Instead of reprinting the entire basic.pl, let's look only at the changes.

Main Routine

   use Net::Z3950::AsyncZ qw(:header :errors);  # [1]
   use Net::Z3950::AsyncZ::Errors qw(suppressErrors);  # [2]
        
        .        .          .       .

   my $asyncZ =
     Net::Z3950::AsyncZ->new(servers=>\@servers,query=>$query,
                   cb=>\&output,                          
                   log=>suppressErrors(),       # [3]             
        );  

Subroutines

basic_pretty output function
  sub output {
   my($index, $array) = @_;

   foreach my $line(@$array) {
     return if noZ_Response($line);       # [1]
     next if isZ_Info($line);             # [2]         
     next if isZ_Header($line);           # [3]     
     (print "\nServer: ", Z_serverName($line), "\n"), 
             next                                   # [4]
             if isZ_ServerName($line);              # [5]

     print "$line\n" if $line;  
    }

   print "\n--------\n\n";    

  }       

1. isZ_Info removes headers.

2. So, too, does isZ_Header

3. Z_serverName checks to see if this is the header with the server's name in it

4. If it is, then extract the server's name with isZ_ServerName and print it for the user's information

basic_pretty error-handling function
  sub showErrors {
  my $asyncZ = shift;          

   # substitute some general statement for a
   #  system level error instead of something
   #  puzzling to the user like:  'illegal seek'
  my $systemerr = 
    "A system error occurred on the server\n";    # [1]

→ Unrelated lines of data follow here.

(** ** The conversion functions touch the libraries only *)

Lemma load_images_library (w : World) (delay : Z) (i : nat) (png_files : list string) :
  Forall (fun ev => is_library_event ev = true) (trace (load_images w delay i png_files)).
Proof.
  eapply Forall_impl; [apply load_images_trace |]. by intros ev [f ->].
Qed.

Lemma append_files_library (w : World) (delay : Z) (apng_obj : APNG)
    (png_files : list string) :
  Forall (fun ev => is_library_event ev = true)
         (trace (append_files w delay apng_obj png_files)).
Proof.
  destruct (Py.truediv delay 10) as [e | x] eqn:Hx.
  - destruct png_files as [| f rest]; [constructor |].
    rewrite (append_files_raises _ _ e); [constructor | done].
  - eapply Forall_impl; [by apply (append_files_trace _ _ x) |].
    by intros ev [[f ->] | [line ->]].
Qed.

Lemma create_webp_library (w : World) (output_file input_folder : string)
    (delay quality : Z) (lossless : bool) :
  Forall (fun ev => is_library_event ev = true)
         (trace (create_webp w output_file input_folder delay quality lossless)).
Proof.
  unfold create_webp. rewrite trace_bind. simpl. constructor; [done |].
  destruct (Py.sorted _) as [| f files] eqn:Hfiles; [constructor |].
  rewrite trace_bind. apply Forall_app. split; [apply load_images_library |].
  destruct (result (load_images _ _ _ _)) as [e | [| first rest]]; simpl;
    repeat constructor.
Qed.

   print "The following servers have not responded to your query: \n";  

   for(my $i=0; $i< $asyncZ->getMaxErrors();$i++) {
          my $err = $asyncZ->getErrors($i);   
          next if !isZ_Error($err);         
          print "$servers[$i]->[0]\n";  
          if($err->[0]->isSystem()) {                   # [2]
                print $systemerr;               
          }
          else {                                       # [3]
            print "  $err->[0]->{msg}\n" if $err->[0]->{msg};
  }
  if($err->[1] && $err->[1]->isSystem()) {             # [4]
        print $systemerr;                               
  }
  else {
    print "  $err->[1]->{msg}\n"                         # [5]
    if $err->[1]->{msg} && $err->[1]->{msg} != $err->[0]->{msg};
  }

  }

 }

1. We create a general system-level error message because this time we are going to test for system level errors and print the general statement to screen instead of system level error messages which risk frustrating the user.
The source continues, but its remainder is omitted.